Defect-Engineered Biomimetic Piezoelectric Nanocomposites With Enhanced ROS Production, Macrophage Re-polarization, and Ca2+ Channel Activation for Therapy of MRSA-Infected Wounds and Osteomyelitis

Abstract

Antibiotic-resistant bacteria often cause lethal infections in both the surficial and deep organs of humans. Failure of antibiotics in resistant infections leads to more effective alternative therapies, like spatiotemporally controllable piezodynamic therapy (PZDT) with deep penetration. Currently, PZDT demands further investigation for improved treatment outcomes and the corresponding therapeutic mechanisms.

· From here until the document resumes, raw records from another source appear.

(** The loop returns, whatever the provider does: with [True] when one of
    the attempts left returns, with [False] otherwise.  It puts nothing
    on the queue and hands nothing to the interface thread. *)
Lemma retry_loop_runs (text voice : str) (output_audio output_lrc : path)
    (chars_per_line max_retries : Z) (env : Z -> outcome) (todo : nat) :
  forall attempt w,
  is_blank isspace text = false ->
  exists w' tr,
    retry_loop isspace decimal text output_audio output_lrc voice
      chars_per_line max_retries env todo attempt w =
      (w', inr (attempts_succeed env todo attempt)) /\
    events w' = events w ++ tr /\
    processing w' = processing w /\
    queue_of tr = [] /\ ui_of tr = [] /\
    (attempts_succeed env todo attempt = true ->
     files w' output_audio <> None /\ files w' output_lrc <> None).
Proof.
  induction todo as [|todo IH]; intros attempt w Hb.
  - exists w, []. cbn. rewrite app_nil_r. repeat split; discriminate.
  - cbn [retry_loop attempts_succeed].
    destruct (raised (env attempt)) as [e|] eqn:Hr.
    + destruct (attempt_body_raises isspace decimal text voice output_audio
                  output_lrc chars_per_line (env attempt) e w Hb Hr)
        as [w1 [E1 [Ev1 P1]]].
      unfold bind at 1. unfold try_catch. unfold bind at 1. rewrite E1.
      set (w2 := fst (on_error attempt max_retries e w1)).
      assert (E2 : exists tr2,
                 on_error attempt max_retries e w1 = (w2, inr tt) /\
                 events w2 = events w1 ++ tr2 /\
                 processing w2 = processing w1 /\
                 queue_of tr2 = [] /\ ui_of tr2 = []).
      { unfold w2, on_error.
        destruct (attempt <? max_retries - 1);
          cbv [bind print_stderr emit fst]; cbn [events processing];
          eexists; (split; [reflexivity|]); rewrite <- ?app_assoc;
          (split; [reflexivity|]); auto. }
      destruct E2 as [tr2 [E2 [Ev2 [P2 [Q2 U2]]]]].
      unfold bind at 1. rewrite E2. cbv [ret].
      destruct (IH (attempt + 1) w2 Hb) as [w3 [tr3 [E3 [Ev3 [P3 [Q3 [U3 F3]]]]]]].
      exists w3,
        (provider_events text voice (dirname output_audio) (env attempt)
         ++ tr2 ++ tr3).
      destruct (provider_events_silent text voice (dirname output_audio)
                  (env attempt)) as [Qp Up].
      split; [exact E3|].
      split; [rewrite Ev3, Ev2, Ev1, <- !app_assoc; reflexivity|].
      split; [congruence|].
      rewrite !queue_of_app, !ui_of_app, Qp, Up, Q2, U2, Q3, U3.
      auto.
    + destruct (attempt_body_returns text voice output_audio output_lrc
                  chars_per_line (env attempt) w Hb Hr)
        as [w1 [E1 [Ev1 [P1 [F1 F2]]]]].
      unfold bind at 1. unfold try_catch. unfold bind at 1. rewrite E1.
      cbv [ret].
      exists w1, (provider_events text voice (dirname output_audio) (env attempt)).
      destruct (provider_events_silent text voice (dirname output_audio)
                  (env attempt)) as [Qp Up].
      auto 10.
Qed.

(** [process_text_to_mp3] never raises; it returns [job_succeeds]. *)
Lemma process_text_to_mp3_runs (text voice : str)
    (output_audio output_lrc : path) (chars_per_line max_retries : Z)
    (env : Z -> outcome) (w : world) :
  exists w' tr,
    process_text_to_mp3 isspace decimal text output_audio output_lrc voice
      chars_per_line max_retries env w =
      (w', inr (job_succeeds isspace text max_retries env)) /\
    events w' = events w ++ tr /\
    processing w' = processing w /\
    queue_of tr = [] /\ ui_of tr = [] /\
    (job_succeeds isspace text max_retries env = true ->
     files w' output_audio <> None /\ files w' output_lrc <> None).
Proof.
  unfold process_text_to_mp3, job_succeeds.
  destruct (is_blank isspace text) eqn:Hb; cbn [negb andb].
  - destruct (Z.to_nat max_retries) as [|n].
    + exists w, []. cbn. rewrite app_nil_r. repeat split; discriminate.
    + cbn [retry_loop]. unfold attempt_body. rewrite Hb.
      cbv [bind try_catch print_stderr emit ret].
      eexists. exists [Stderr WarnEmptyText].
      cbn [events processing]. repeat split; discriminate.
  - apply retry_loop_runs. exact Hb.
Qed.

(** C3. On a text that is empty or all whitespace the job returns
    [False] from its first attempt: the only thing it does is print the
    warning (nothing at all when [max_retries] allows no attempt).  No
    [Communicate] is created, nothing is waited for, no attempt is reported
    as failed and retried, and no file is touched. *)
Theorem blank_text_fails_without_contact (text voice : str)
    (output_audio output_lrc : path) (chars_per_line max_retries : Z)
    (env : Z -> outcome) (w : world) :
  forallb isspace text = true ->
  let run :=
    process_text_to_mp3 isspace decimal text output_audio output_lrc voice
      chars_per_line max_retries env w in
  let printed := if 0 <? max_retries then [Stderr WarnEmptyText] else [] in
  result run = inr false /\
  events (final run) = events w ++ printed /\
  count is_contact printed = 0%nat /\
  count is_sleep printed = 0%nat /\
  count is_attempt_failure printed = 0%nat /\
  (forall p, files (final run) p = files w p).
Proof.
  intros Hws run printed.
  apply is_blank_iff in Hws.
  unfold run, printed, process_text_to_mp3, result, final.
  destruct (Z.ltb_spec 0 max_retries) as [Hpos|Hneg].
  - destruct (Z.to_nat max_retries) as [|n] eqn:En; [lia|].
    cbn [retry_loop]. unfold attempt_body. rewrite Hws.
    cbv [bind try_catch print_stderr emit ret]. cbn.
    repeat split; reflexivity.
  - replace (Z.to_nat max_retries) with 0%nat by lia.
    cbn. rewrite app_nil_r. repeat split; reflexivity.
Qed.

End JobRuns.

Lemma blank_text_fails_without_contact_witness :
  let run :=
    process_text_to_mp3 ascii_isspace ascii_digit_value (lit "   ")
      (mkpath (lit "out") (lit "a.mp3")) (mkpath (lit "out") (lit "a.lrc"))
      (lit "voice") 15 MAX_RETRIES (fun _ => Streamed [] []) initial_world in
  forallb ascii_isspace (lit "   ") = true /\
  result run = inr false /\
  events (final run) = [Stderr WarnEmptyText].
Proof.
  intros run.
  assert (H : forallb ascii_isspace (lit "   ") = true) by reflexivity.
  split; [exact H|].
  destruct (blank_text_fails_without_contact ascii_isspace ascii_digit_value
              (lit "   ") (lit "voice")
              (mkpath (lit "out") (lit "a.mp3"))
              (mkpath (lit "out") (lit "a.lrc")) 15 MAX_RETRIES
              (fun _ => Streamed [] []) initial_world H) as [R [Ev _]].
  split; [exact R | exact Ev].
Defined.

(** ** The progress computation never raises *)

Lemma digits2_pos_le (p : positive) : forall k,
  0 <= k -> (Zpos (digits2_pos p) <= k <-> Zpos p < 2 ^ k).
Proof.
  induction p as [p IH|p IH|]; intros k Hk; cbn [digits2_pos].
  - rewrite Pos2Z.inj_succ.
    destruct (Z.eq_dec k 0) as [->|Hk0].
    + change (2 ^ 0) with 1. split; intros; lia.
    + specialize (IH (k - 1) ltac:(lia)).
      replace (2 ^ k) with (2 * 2 ^ (k - 1))
        by (rewrite <- Z.pow_succ_r by lia; f_equal; lia).
      rewrite Pos2Z.inj_xI. split; intros; [assert (Z.pos p < 2 ^ (k - 1)) by (apply IH; lia)|
        assert (Z.pos (digits2_pos p) <= k - 1) by (apply IH; lia)]; lia.
  - rewrite Pos2Z.inj_succ.
    destruct (Z.eq_dec k 0) as [->|Hk0].
    + change (2 ^ 0) with 1. split; intros; lia.
    + specialize (IH (k - 1) ltac:(lia)).
      replace (2 ^ k) with (2 * 2 ^ (k - 1))
        by (rewrite <- Z.pow_succ_r by lia; f_equal; lia).
      rewrite Pos2Z.inj_xO. split; intros; [assert (Z.pos p < 2 ^ (k - 1)) by (apply IH; lia)|
        assert (Z.pos (digits2_pos p) <= k - 1) by (apply IH; lia)]; lia.
  - destruct (Z.eq_dec k 0) as [->|Hk0].
    + change (2 ^ 0) with 1. split; intros; lia.
    + assert (2 ^ 1 <= 2 ^ k) by (apply Z.pow_le_mono_r; lia).
      change (2 ^ 1) with 2 in *. split; intros; lia.
Qed.

Lemma Zdigits2_le (m k : Z) :
  0 <= m < 2 ^ k -> 0 <= k -> 0 <= Zdigits2 m <= k.
Proof.
  intros [H0 H] Hk. destruct m as [|p|p]; cbn [Zdigits2]; try lia.
  split; [lia|]. now apply digits2_pos_le.
Qed.

Lemma fexp_64 (x : Z) : fexp 53 1024 x = Z.max (x - 53) (-1074).
Proof. reflexivity. Qed.

Lemma shr_1_bounds (mrs : shr_record) :
  0 <= shr_m mrs -> 0 <= shr_m (shr_1 mrs) <= shr_m mrs.
Proof.
  destruct mrs as [m r s]. cbn [shr_m]. intros H.
  destruct m as [|[p|p|]|p]; cbn [shr_1 shr_m]; lia.
Qed.

Lemma iter_shr_1_bounds (n : positive) : forall mrs,
  0 <= shr_m mrs -> 0 <= shr_m (iter_pos shr_1 n mrs) <= shr_m mrs.
Proof.
  induction n as [n IH|n IH|]; intros mrs H; cbn [iter_pos].
  - pose proof (shr_1_bounds mrs H) as H1.
    pose proof (IH (shr_1 mrs) ltac:(lia)) as H2.
    pose proof (IH (iter_pos shr_1 n (shr_1 mrs)) ltac:(lia)). lia.
  - pose proof (IH mrs H) as H1.
    pose proof (IH (iter_pos shr_1 n mrs) ltac:(lia)). lia.
  - apply shr_1_bounds, H.
Qed.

Herein, a nanocomposite cloaked is reported with a biomimetic coating of TLR-upregulated macrophage membrane for targeted PZDT against MRSA-induced skin wound infection and osteomyelitis, representing surficial and deep infection models, respectively. To boost the therapeutic efficacy, crystal defect engineering is applied by impregnating Fe²⁺ into bismuth oxy-iodide nanosheets to increase the crystal defects. This results in a significantly higher piezoelectric coefficient than in previous reports, contributing to an amplified reactive oxygen species generation for bacterial killing. More importantly, the notable piezoelectric effect not only re-programs the macrophages into an anti-inflammatory M2 phenotype for accelerating bacterial wound healing but also stimulates the opening of the piezo-stimulated Ca²⁺ channels and boosts the differentiation of mesenchymal stem cells into osteoblasts for expediting bone tissue repair in osteomyelitis model. Moreover, the Fe-doping supplements T2-magnetic resonance imaging for real-time visualization of nanocomposite distribution. This theranostic system opens a new avenue for future treatment of drug-resistant bacteria-caused diseases.